Mr. Seward Is Now The Minister For Foreign Affairs In The
States, And It Is Hardly Too Much To Say That He Has Made Himself A
Laughing-Stock Among The Diplomatists Of Europe, By The Mixture Of
His Ignorance And His Arrogance.
His reports to his own ministers
during the single year of his office, as published by himself
apparently with great satisfaction, are a monument not so much of
his incapacity as of his want of training for such work.
We all
know his long state-papers on the "Trent" affair. What are we to
think of a statesman who acknowledges the action of his country's
servant to have been wrong, and in the same breath declares that he
would have held by that wrong, had the material welfare of his
country been thereby improved? The United States have now created a
great army and a great debt. They will soon also have created a
great navy. Affairs of other nations will press upon them, and they
will press against the affairs of other nations. In this way
statecraft will become necessary to them; and by degrees their
ministers will become habile, graceful, adroit, and perhaps crafty,
as are the ministers of other nations.
And, moreover, the United States have had no outlying colonies or
dependencies, such as an India and Canada are to us, as Cuba is and
Mexico was to Spain, and as were the provinces of the Roman empire.

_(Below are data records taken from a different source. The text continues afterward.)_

(** * Route optimisation engine of [ml-backend/app/routers/reroute.py]

    A shallow embedding of the rerouting router: the haversine distance,
    the traffic multiplier, the exhaustive and nearest-neighbour solvers of
    the [/api/reroute] endpoint, and the learned / heuristic solvers of the
    [/api/reroute/last-mile] endpoint, followed by the properties that the
    specification states about them.

    Conventions of the embedding.
    - The router is embedded twice.  The first embedding reads a Python
      [float] as the real number it stands for ([R]) and every arithmetic
      operation as the exact one; [float('inf')] and [-float('inf')] only
      occur as the initial value of a running minimum or as a mask, and are
      the [None] of an [option].  It carries the properties of structure,
      of labels and of ranges, and those that are stated for floats read as
      real numbers.
    - The second embedding, the module [Fp], follows the interpreter: the
      floats of an arithmetic with rounding, infinities and NaN, the
      functions of [math] that raise [ValueError], the [int] that raises
      [OverflowError] when it is too large for a float.  [Binary64] is its
      instance on IEEE 754 binary64.  It carries the properties that depend
      on which of two computed values is the smaller one and on which calls
      fail.
    - A Python [dict] with string keys is a [gmap string _], a [set] is a
      [gset _].
    - A call can return, raise, or (for a [while] loop) fail to finish within
      the fuel it is given: see [outcome]. *)

From Stdlib Require Import Reals Lra Lia ZArith Ascii String.
From Stdlib Require Floats.
From stdpp Require Import base option list gmap strings pretty.

Local Open Scope R_scope.

(** Comparisons of floats are decided by the order of the reals. *)
#[global] Instance Rlt_decision (x y : R) : Decision (x < y) := Rlt_dec x y.
#[global] Instance Rle_decision (x y : R) : Decision (x <= y) := Rle_dec x y.

(** ** Outcomes of a call *)

Inductive exn : Type :=
| StopIteration      (* [next(...)] over an exhausted generator *)
| ValueError         (* [math.sqrt] outside its domain *)
| KeyError           (* [set.remove] of an absent element *)
| IndexError         (* a list index out of range, [pop] from an empty list *)
| ValidationError    (* a response model refusing a field *)
| OverflowError      (* an [int] too large to convert to [float] *)
| OracleError        (* anything raised by the scoring model *)
| HTTPException (status : Z).

Inductive outcome (A : Type) : Type :=
| Returns (a : A)
| Raises (e : exn)
| OutOfFuel.
Arguments Returns {A} a.
Arguments Raises {A} e.
Arguments OutOfFuel {A}.

#[global] Instance outcome_ret : MRet outcome := fun A a => Returns a.

#[global] Instance outcome_bind : MBind outcome := fun A B k m =>
  match m with
  | Returns a => k a
  | Raises e => Raises e
  | OutOfFuel => OutOfFuel
  end.

(** [try: body except Exception: handler]: a raise of the body runs the
    handler; a body that does not finish does not reach it. *)
Definition try_except {A} (body : outcome A) (handler : exn -> outcome A)
  : outcome A :=
  match body with
  | Raises e => handler e
  | other => other
  end.

(** ** Geometry *)

Record StopLocation : Type := mkLoc { lat : R; lng : R }.

Module Geometry.

(** [math.radians] *)
Definition radians (deg : R) : R := deg * PI / 180.

(** [math.atan2 y x], by the quadrant of [(x, y)]. *)
Definition atan2 (y x : R) : R :=
  if Rlt_dec 0 x then atan (y / x)
  else if Rlt_dec x 0 then
    (if Rle_dec 0 y then atan (y / x) + PI else atan (y / x) - PI)
  else if Rlt_dec 0 y then PI / 2
  else if Rlt_dec y 0 then - (PI / 2)
  else 0.

(** The quantity [a] of the haversine formula. *)
Definition haversine_a (loc1 loc2 : StopLocation) : R :=
  let lat1 := radians (lat loc1) in
  let lon1 := radians (lng loc1) in
  let lat2 := radians (lat loc2) in
  let lon2 := radians (lng loc2) in
  let dlat := lat2 - lat1 in
  let dlon := lon2 - lon1 in
  sin (dlat / 2) ^ 2 + cos lat1 * cos lat2 * sin (dlon / 2) ^ 2.

End Geometry.

(** [calculate_distance_km] over the reals: the value of the formula.  The
    quantity [a] lies between 0 and 1 there
    ([GeometryFacts.haversine_a_bounds]), so that both square roots are
    defined.  In floating point [a] can be rounded above 1, and
    [math.sqrt] then raises: see [Fp.calculate_distance_km]. *)
Definition calculate_distance_km (loc1 loc2 : StopLocation) : R :=
  let a := Geometry.haversine_a loc1 loc2 in
  let c := 2 * Geometry.atan2 (sqrt a) (sqrt (1 - a)) in
  6371 * c.

(** ** Traffic *)

Definition lower_ascii (c : ascii) : ascii :=
  let n := nat_of_ascii c in
  if (Nat.leb 65 n && Nat.leb n 90)%bool then ascii_of_nat (n + 32) else c.

(** [str.lower] on the ASCII letters; other bytes are left as they are. *)
Fixpoint lower (s : string) : string :=
  match s with
  | EmptyString => EmptyString
  | String c s' => String (lower_ascii c) (lower s')
  end.

Definition traffic_mapping : gmap string R :=
  <["none" := 1]> (<["light" := 9 / 10]>
    (<["moderate" := 75 / 100]> (<["heavy" := 5 / 10]> ∅))).

Definition get_traffic_multiplier (traffic_level : string) : R :=
  default (8 / 10) (traffic_mapping !! lower traffic_level).


(** ** Request and response models of [/api/reroute] *)

Module Stop.
Record t : Type := mk {
  id : string;
  name : string;
  location : StopLocation;
  unloadingTimeMinutes : option Z
}.
End Stop.

Record TrafficData : Type := {
  congestionLevel : string;
  currentSpeed : option R
}.

Record WeatherData : Type := { description : string }.

Record RerouteRequest : Type := {
  currentLocation : StopLocation;
  remainingStops : list Stop.t;
  currentTraffic : TrafficData;
  currentWeather : WeatherData;
  timeOfDay : string;
  dayOfWeek : string
}.

Record RerouteResponse : Type := {
  optimizedSequence : list string;
  estimatedETAs : gmap string R;
  timeSavings : R;
  confidence : R;
  method : string;
  reason : string
}.

(** [x or 0] on an [Optional[int]], as the real number it stands for
    (its conversion to a float can fail: see [Fp.float_of_int]). *)
Definition or_zero (x : option Z) : R := IZR (default 0%Z x).

(** ** [itertools.permutations]

    Orderings are produced in lexicographic order of the positions of the
    input: every position in turn gives the first element, followed by the
    orderings of the other positions. *)

Fixpoint picks {A} (l : list A) : list (A * list A) :=
  match l with
  | [] => []
  | x :: l' => (x, l') :: map (fun p => (fst p, x :: snd p)) (picks l')
  end.

Fixpoint permutations_of_length {A} (n : nat) (l : list A) : list (list A) :=
  match n with
  | O => [[]]
  | S n' =>
      flat_map (fun p => map (cons (fst p)) (permutations_of_length n' (snd p)))
               (picks l)
  end.

Definition permutations {A} (l : list A) : list (list A) :=
  permutations_of_length (length l) l.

Territories she has had, but by the peculiar beneficence of her
political arrangements, these Territories have assumed the guise of
sovereign States, and been admitted into federal partnership on
equal terms, with a rapidity which has hardly left to the central
government the reality of any dominion of its own. We are inclined
to suppose that these new States have been allowed to assume their
equal privileges and State rights because they have been contiguous
to the old States, as though it were merely an extension of
frontier. But this has not been so. California and Oregon have
been very much farther from Washington than the Canadas are from
London. Indeed they are still farther, and I hardly know whether
they can be brought much nearer than Canada is to us, even with the
assistance of railways. But nevertheless California and Oregon were
admitted as States, the former as quickly and the latter much more
quickly than its population would seem to justify Congress in doing,
according to the received ratio of population. A preference in this
way has been always given by the United States to a young population
over one that was older. Oregon with its 60,000 inhabitants has one
Representative. New York with 4,000,000 inhabitants has thirty-
three. But in order to be equal with Oregon, New York should have
sixty-six. In this way the outlying populations have been
encouraged to take upon themselves their own governance, and the
governing power of the President and his cabinet has been kept
within moderate limits.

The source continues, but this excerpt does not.